Non... Pas lointain. Effacé.

Et puis, cela me renvoyait tout autant aux soirées avec mon squelette d'ébène, euphoriques, presque nostalgiques, transportée comme à cet instant, enveloppée dans un tendre velours azurite. Je chassai les deux perles grossissantes au coin des cernes.

Moi : Mais comment... Comment est-ce que je fais ? C'est si grand...

Reaper : Le Miroir peut montrer tout ce que tu désires, si tu sais où regarder. Me prodigua la Mort.

Je me mis donc à fixer chaque étoile une à une, des plus lumineuses aux plus éteintes, chuchotai le poème imparfait que j'avais confié au squelette d'ébène, comptant sur la même sensation de bouffée de chaleur que ce jour-là, où nos esprits avaient paru être en connexion.

Moi : Je ne le vois pas... Bafouillai-je au bout de quelques minutes. Il n'est nulle part...

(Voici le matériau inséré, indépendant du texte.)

(** C6. Deleting a user is refused, with an error message and the
    store unchanged, when the target is the requester's own account or
    an administrator while at most one administrator is left.  When an
    administrator deletes another account, the account goes, every
    photo row stays, and those the account owned have their owner set
    to [NULL]. *)
Theorem delete_user_rules (cu : User) (user_id : Z) (w : World) :
  let r := admin_delete_user (Some cu) user_id w in
  ((u_id cu = user_id
    \/ exists t, user_by_id (db w) user_id = Some t
         /\ u_is_admin t = true /\ (admins_count (db w) <= 1)%nat) ->
   world r = w /\ refusal r)
  /\ (u_is_admin cu = true -> u_id cu <> user_id ->
      forall t, user_by_id (db w) user_id = Some t ->
      (u_is_admin t = false \/ (1 < admins_count (db w))%nat) ->
      fs (world r) = fs w
      /\ user_by_id (db (world r)) user_id = None
      /\ Forall2 (owner_nulled user_id) (photos (db w)) (photos (db (world r)))
      /\ flashed r = [("Usuario '" ++ u_username t ++ "' eliminado.", "success")]).
Proof.
  intros r. subst r. unfold admin_delete_user, admin_required. split.
  - intros Hcase. destruct (u_is_admin cu) eqn:Hadmin.
    + rewrite admin_gate_admin by done. unfold guarded, delete_user_view, refusal.
      destruct Hcase as [->|(t & Ht & Hta & Hcount)].
      * rewrite Z.eqb_refl. simpl. split; [done|]. by eexists _, _, _.
      * destruct (u_id cu =? user_id); [simpl; split; [done|]; by eexists _, _, _|].
        rewrite Ht, Hta. apply Nat.leb_le in Hcount. rewrite Hcount. simpl.
        split; [done|]. by eexists _, _, _.
    + rewrite admin_gate_reader by done. simpl. split; [done|].
      unfold refusal. by eexists _, _, _.
  - intros Hadmin Hne t Ht Hok.
    rewrite admin_gate_admin by done. unfold guarded, delete_user_view.
    apply Z.eqb_neq in Hne. rewrite Hne, Ht.
    assert (u_is_admin t && (admins_count (db w) <=? 1)%nat = false) as ->.
    { destruct Hok as [->|Hc]; [done|].
      apply andb_false_iff. right. apply Nat.leb_gt. lia. }
    simpl. split; [done|]. split; [apply (find_filter_out (fun u => u_id u =? user_id))|].
    split; [|done]. apply Forall2_map_self, null_owner_nulled.
Qed.

Lemma delete_user_rules_witness :
  let own := admin_delete_user (Some Sample.admin) 1 Sample.store in
  let other := admin_delete_user (Some Sample.admin) 2 Sample.store in
  world own = Sample.store
  /\ map ph_uploaded_by (photos (db (world other))) = [None; Some 1]
  /\ map u_id (users (db (world other))) = [1].
Proof.
  intros own other.
  destruct (delete_user_rules Sample.admin 1 Sample.store) as [Hrefuse _].
  destruct (delete_user_rules Sample.admin 2 Sample.store) as [_ Hdelete].
  split; [apply Hrefuse; left; reflexivity|].
  destruct (Hdelete eq_refl ltac:(discriminate) Sample.reader eq_refl (or_introl eq_refl))
    as (_ & _ & _ & _).
  split; reflexivity.
Defined.

(** ** The default project *)

Section DefaultProject.

Lemma project_by_slug_slug d s p : project_by_slug d s = Some p -> pr_slug p = s.
Proof. intros E. apply find_some in E as [_ E]. by apply String.eqb_eq. Qed.

Lemma insert_user_projects username hash admin d d' :
  insert_user username hash admin d = Some d' -> projects d' = projects d.
Proof. unfold insert_user. destruct (existsb _ _); [discriminate|]. by intros [= <-]. Qed.

Lemma find_app_new {A} (test : A -> bool) l x :
  List.find test l = None -> test x = true -> List.find test (l ++ [x]) = Some x.
Proof.
  intros Hl Hx. induction l as [|y l IH]; simpl in *; [by rewrite Hx|].
  destruct (test y); [discriminate | auto].
Qed.

(** What start-up leaves in the [projects] table. *)
Lemma ensure_projects env w w' :
  ensure_admin_and_default_project env w = Some w' ->
  exists g,
    project_by_slug (db w') "general" = Some g
    /\ pr_slug g = "general"
    /\ (slug_taken (db w) "general" = true -> projects (db w') = projects (db w))
    /\ (slug_taken (db w) "general" = false ->
        pr_name g = "General" /\ projects (db w') = (projects (db w) ++ [g])%list).
Proof.
  unfold ensure_admin_and_default_project.
  destruct (if existsb u_is_admin (users (db w)) then Some (db w) else _) as [d1|] eqn:E1;
    [|discriminate]. cbn [mbind option_bind].
  assert (projects d1 = projects (db w)) as Hd1.
  { destruct (existsb u_is_admin (users (db w))); [by injection E1 as <-|].
    by apply insert_user_projects in E1. }
  assert (slug_taken d1 "general" = slug_taken (db w) "general") as Ht
    by (unfold slug_taken, project_by_slug; by rewrite Hd1).
  rewrite Ht.
  destruct (slug_taken (db w) "general") eqn:Htaken.
  - cbn [mbind option_bind].
    destruct (project_by_slug d1 "general") as [g|] eqn:Eg; [|discriminate].
    cbn [mbind option_bind]. intros [= <-]. exists g. cbn.
    split; [exact Eg|]. split; [by apply project_by_slug_slug in Eg|].
    split; [done | discriminate].
  - assert (List.find (fun p => String.eqb (pr_slug p) "general") (projects d1) = None) as Hnone.
    { unfold slug_taken, project_by_slug in Htaken. rewrite <- Hd1 in Htaken.
      by destruct (List.find _ _). }
    unfold insert_project. destruct (existsb _ (projects d1)); [discriminate|].
    cbn [mbind option_bind]. unfold project_by_slug at 1. cbn [projects].
    match goal with |- context [(projects d1 ++ [?x])%list] => set (g := x) end.
    rewrite (find_app_new _ _ g Hnone eq_refl). cbn [mbind option_bind].
    intros [= <-]. exists g. cbn.
    split; [by apply find_app_new|]. split; [done|]. split; [discriminate|].
    intros _. split; [done|]. by rewrite Hd1.
Qed.

Lemma ensure_first_start env w :
  users (db w) = [] -> projects (db w) = [] ->
  exists w', ensure_admin_and_default_project env w = Some w'.
Proof.
  intros Hu Hp. unfold ensure_admin_and_default_project, insert_user.
  rewrite Hu. cbn. unfold slug_taken, project_by_slug, insert_project. cbn.
  rewrite Hp. cbn. by eexists.
Qed.

Lemma rename_project_slugs i name description status d d' :
  rename_project i name description status d = Some d' ->
  map pr_slug (projects d') = map pr_slug (projects d).
Proof.
  unfold rename_project. destruct (existsb _ _); [discriminate|]. intros [= <-]. cbn.
  rewrite map_map. apply map_ext. intros p. by destruct (pr_id p =? i).
Qed.

End DefaultProject.

(** ** Deleting a project *)

Section Relocation.

Variable env : Env.
Variable general_id : Z.
Variable slug : string.

Local Abbreviation step := (relocate_photo env general_id slug).

(** The row written for [ph] and what its step leaves of the tree. *)
Lemma relocate_photo_unfold st ph :
  let old_fp := old_fp_of slug ph in
  let named := old_name_of env old_fp ph (l_reads st) in
  let moved := try_move env old_fp named.1 (fs (l_world st)) named.2 in
  step st ph
  = {| l_world :=
         {| db := set_photos
                    (map (move_row (ph_id ph) general_id moved.1.1 (basename moved.1.1))
                       (photos (db (l_world st))))
                    (db (l_world st));
            fs := moved.1.2 |};
       l_reads := moved.2 |}.
Proof.
  intros old_fp named moved. unfold relocate_photo.
  fold old_fp. fold named. destruct named as [old_name n] eqn:En.
  simpl in moved. fold moved. by destruct moved as [[new_fp f] n'].
Qed.

Lemma relocate_photo_projects st ph :
  projects (db (l_world (step st ph))) = projects (db (l_world st)).
Proof. by rewrite relocate_photo_unfold. Qed.

Lemma relocate_all_projects l st :
  projects (db (l_world (fold_left step l st))) = projects (db (l_world st)).
Proof.
  revert st. induction l as [|ph l IH]; intros st; [done|].
  simpl. by rewrite IH, relocate_photo_projects.
Qed.

End Relocation.

Section Keys.

(** Two rows of a table with a key share no key. *)
Lemma key_unique {A} (key : A -> Z) (l : list A) x y :
  NoDup (map key l) -> x ∈ l -> y ∈ l -> key x = key y -> x = y.
Proof.
  induction l as [|z l IH]; [by intros _ ?%elem_of_nil|].
  cbn [map]. intros [Hz Hl]%NoDup_cons Hx Hy E.
  apply elem_of_cons in Hx as [->|Hx], Hy as [->|Hy]; [done| | |by apply IH].
  - destruct Hz. rewrite E. apply list_elem_of_In, in_map, list_elem_of_In, Hy.
  - destruct Hz. rewrite <- E. apply list_elem_of_In, in_map, list_elem_of_In, Hx.
Qed.

Lemma find_filter_keep {A} (test keep : A -> bool) (l : list A) :
  (forall x, x ∈ l -> test x = true -> keep x = true) ->
  List.find test (List.filter keep l) = List.find test l.
Proof.
  induction l as [|x l IH]; intros H; [done|]. simpl.
  assert (List.find test (List.filter keep l) = List.find test l) as IH'
    by (apply IH; intros y Hy; apply H; by right).
  destruct (test x) eqn:Et.
  - rewrite (H x) by (done || by left). simpl. by rewrite Et.
  - destruct (keep x); simpl; by rewrite ?Et.
Qed.

Lemma project_by_id_elem d i p :
  project_by_id d i = Some p -> p ∈ projects d /\ pr_id p = i.
Proof.
  intros E. apply find_some in E as [Hp E]. split; [by apply list_elem_of_In | lia].
Qed.

Lemma project_by_slug_elem d s p :
  project_by_slug d s = Some p -> p ∈ projects d /\ pr_slug p = s.
Proof.
  intros E. apply find_some in E as [Hp E].
  split; [by apply list_elem_of_In | by apply String.eqb_eq].
Qed.

End Keys.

Reaper : Le Miroir peut tout trouver. Assurait encore le Faucheur. S'il ne figure pas dans les étoiles, alors c'est qu'il doit se trouver dans les Ténèbres. Ne vois-tu pas tout ce qu'il y a autour d'elles ? Ne remarques-tu pas ce noir environnant qui les fait tant briller ?

Je plissai les sourcils, réfléchissant à ses paroles. Toutes ces nuits à contempler les astres... Si éblouie par la couverture céleste ornée de constellations, il est vrai que je n'avais jamais porté attention à la...et bien... Au ciel lui-même. Mais il était si opaque... Si uni... Comment savoir où était Error ? J'insufflai l'air épuré de l'espace dans mes poumons, voûtai les épaules, détendue, regard fermé, priant de toutes mes forces, récitant les rimes.

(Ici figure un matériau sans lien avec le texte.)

(** * Album registry: a shallow embedding of the Gin album service

    The service keeps one package-level slice [albums] and exposes it through
    six HTTP handlers.  Each handler is embedded as a function from the
    request context and the current slice to the new slice and the response
    the handler wrote (if any).  The embedding follows the full variant of the
    program (create, read, patch, put, delete); the minimal variant has the
    same [getAlbums], [postAlbums] and [getAlbumByID]. *)

From Stdlib Require Import ZArith.
From Stdlib.Floats Require Import PrimFloat.
From stdpp Require Import base list strings.

Set Warnings "-inexact-float".
Local Open Scope string_scope.
Local Open Scope Z_scope.
Local Open Scope list_scope.

(** ** Data model *)

(** [type album struct]: three Go strings and a float64. *)
Record album : Type := Album {
  ID : string;
  Title : string;
  Artist : string;
  Price : float
}.

(** Field assignments [albums[i].Title = v], [albums[i].Artist = v] and
    [albums[i].Price = v]. *)
Definition set_Title (v : string) (a : album) : album :=
  {| ID := ID a; Title := v; Artist := Artist a; Price := Price a |}.

Definition set_Artist (v : string) (a : album) : album :=
  {| ID := ID a; Title := Title a; Artist := v; Price := Price a |}.

Definition set_Price (v : float) (a : album) : album :=
  {| ID := ID a; Title := Title a; Artist := Artist a; Price := v |}.

(** The seeded package-level slice. *)
Definition albums0 : list album :=
  [ {| ID := "1"; Title := "Blue Train"; Artist := "John Coltrane";
       Price := 56.99%float |};
    {| ID := "2"; Title := "Jeru"; Artist := "Gerry Mulligan";
       Price := 17.99%float |};
    {| ID := "3"; Title := "Sarah Vaughan and Clifford Brown";
       Artist := "Sarah Vaughan"; Price := 39.99%float |} ].

(** ** The framework's request context, as far as the handlers use it *)

(** What a handler hands to [c.IndentedJSON]: one album, the whole slice, or a
    [gin.H] object, here a list of key and value pairs. *)
Inductive JSON : Type :=
  | JAlbum (a : album)
  | JAlbums (l : list album)
  | H (fields : list (string * string)).

Record Response : Type := IndentedJSON { code : Z; obj : JSON }.

Definition StatusOK : Z := 200.
Definition StatusCreated : Z := 201.
Definition StatusNotFound : Z := 404.

(** A request: the path parameters and the outcome of [c.BindJSON], which is
    [None] when the body does not decode into an [album]. *)
Record Context : Type := {
  Params : list (string * string);
  BindJSON : option album
}.

(** [c.Param(key)]: the value of the first parameter named [key], the empty
    string when there is none. *)
Fixpoint Param_from (ps : list (string * string)) (key : string) : string :=
  match ps with
  | [] => ""
  | (k, v) :: ps' => if String.eqb k key then v else Param_from ps' key
  end.

Definition Param (c : Context) (key : string) : string :=
  Param_from (Params c) key.

(** A handler reads and possibly replaces the slice, and writes at most one
    response. *)
Definition Handler : Type := Context -> list album -> list album * option Response.

Definition not_found : Response :=
  IndentedJSON StatusNotFound (H [("message", "album not found")]).

(** ** Handlers *)

Definition getAlbums : Handler := fun c albums =>
  (albums, Some (IndentedJSON StatusOK (JAlbums albums))).

Definition postAlbums : Handler := fun c albums =>
  match BindJSON c with
  | None => (albums, None)
  | Some newAlbum =>
      (albums ++ [newAlbum], Some (IndentedJSON StatusCreated (JAlbum newAlbum)))
  end.

(** [for _, a := range albums { if a.ID == id { ...; return } }] *)
Fixpoint getAlbumByID_loop (id : string) (rest : list album) : Response :=
  match rest with
  | [] => not_found
  | a :: rest' =>
      if String.eqb (ID a) id then IndentedJSON StatusOK (JAlbum a)
      else getAlbumByID_loop id rest'
  end.

Definition getAlbumByID : Handler := fun c albums =>
  let id := Param c "id" in
  (albums, Some (getAlbumByID_loop id albums)).

Definition ok_json (v : JSON) : option Response :=
  Some (IndentedJSON StatusOK v).

(** PATCH.  [i] is the loop index and [rest] the elements the [range] loop
    still has to visit; the field assignments go to [albums[i]] in the
    package-level slice. *)
Fixpoint updateAlbum_loop (id : string) (updatedAlbum : album)
    (albums : list album) (i : nat) (rest : list album)
    : list album * option Response :=
  match rest with
  | [] => (albums, Some not_found)
  | a :: rest' =>
      if String.eqb (ID a) id then
        let albums :=
          if negb (String.eqb (Title updatedAlbum) "")
          then alter (set_Title (Title updatedAlbum)) i albums else albums in
        let albums :=
          if negb (String.eqb (Artist updatedAlbum) "")
          then alter (set_Artist (Artist updatedAlbum)) i albums else albums in
        let albums :=
          if negb (PrimFloat.eqb (Price updatedAlbum) 0%float)
          then alter (set_Price (Price updatedAlbum)) i albums else albums in
        (albums, ok_json (JAlbum updatedAlbum))
      else updateAlbum_loop id updatedAlbum albums (S i) rest'
  end.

Il regarde le ciel en même temps que toi.
Il regarde le ciel en même temps que toi.

Je sentais mon corps basculer doucement en arrière, pourtant aucune gravité ne m'élevait le sang jusqu'au crâne. Non, tout était léger, omnipotent, pas de sens ni de règles.

Il regarde le ciel en même temps que toi.
En même temps que toi.

Moi : ...montre-le moi, s'il te plaît... Murmurai-je, à fleur de peau. Je t'en supplie...

Je sentais alors une chaleur se répandre dans mon cœur, mes bronches, ma chair. Un peu pareil qu'avec l'eau-de-vie, mais en plus dolce et vivifiant. Quand je déployai les paupières en grand devant moi, une sorte de brèche avait été ouverte. Reaper écarquillait les orbites, épaté. Error était là. Et tout autour, un noir profond. Il était là, en tout petit, si petit qu'on ne pouvait le reconnaître que grâce à son assemblage de couleurs si particulier. Mais à l'instant même où je tendis la main, l'écran sembla brouiller, comme réglé à une fréquence instable. Bientôt l'image se défigura, et le marionnettiste s'en retrouva indiscernable.

Moi : Error ? Error !? Reaper, qu'est-ce que ça veut dire ?? M'affolai-je alors que la brèche se refermait dans un grésillement sourd.

Le faucheur marqua un temps dans le but de répondre avec affirmation.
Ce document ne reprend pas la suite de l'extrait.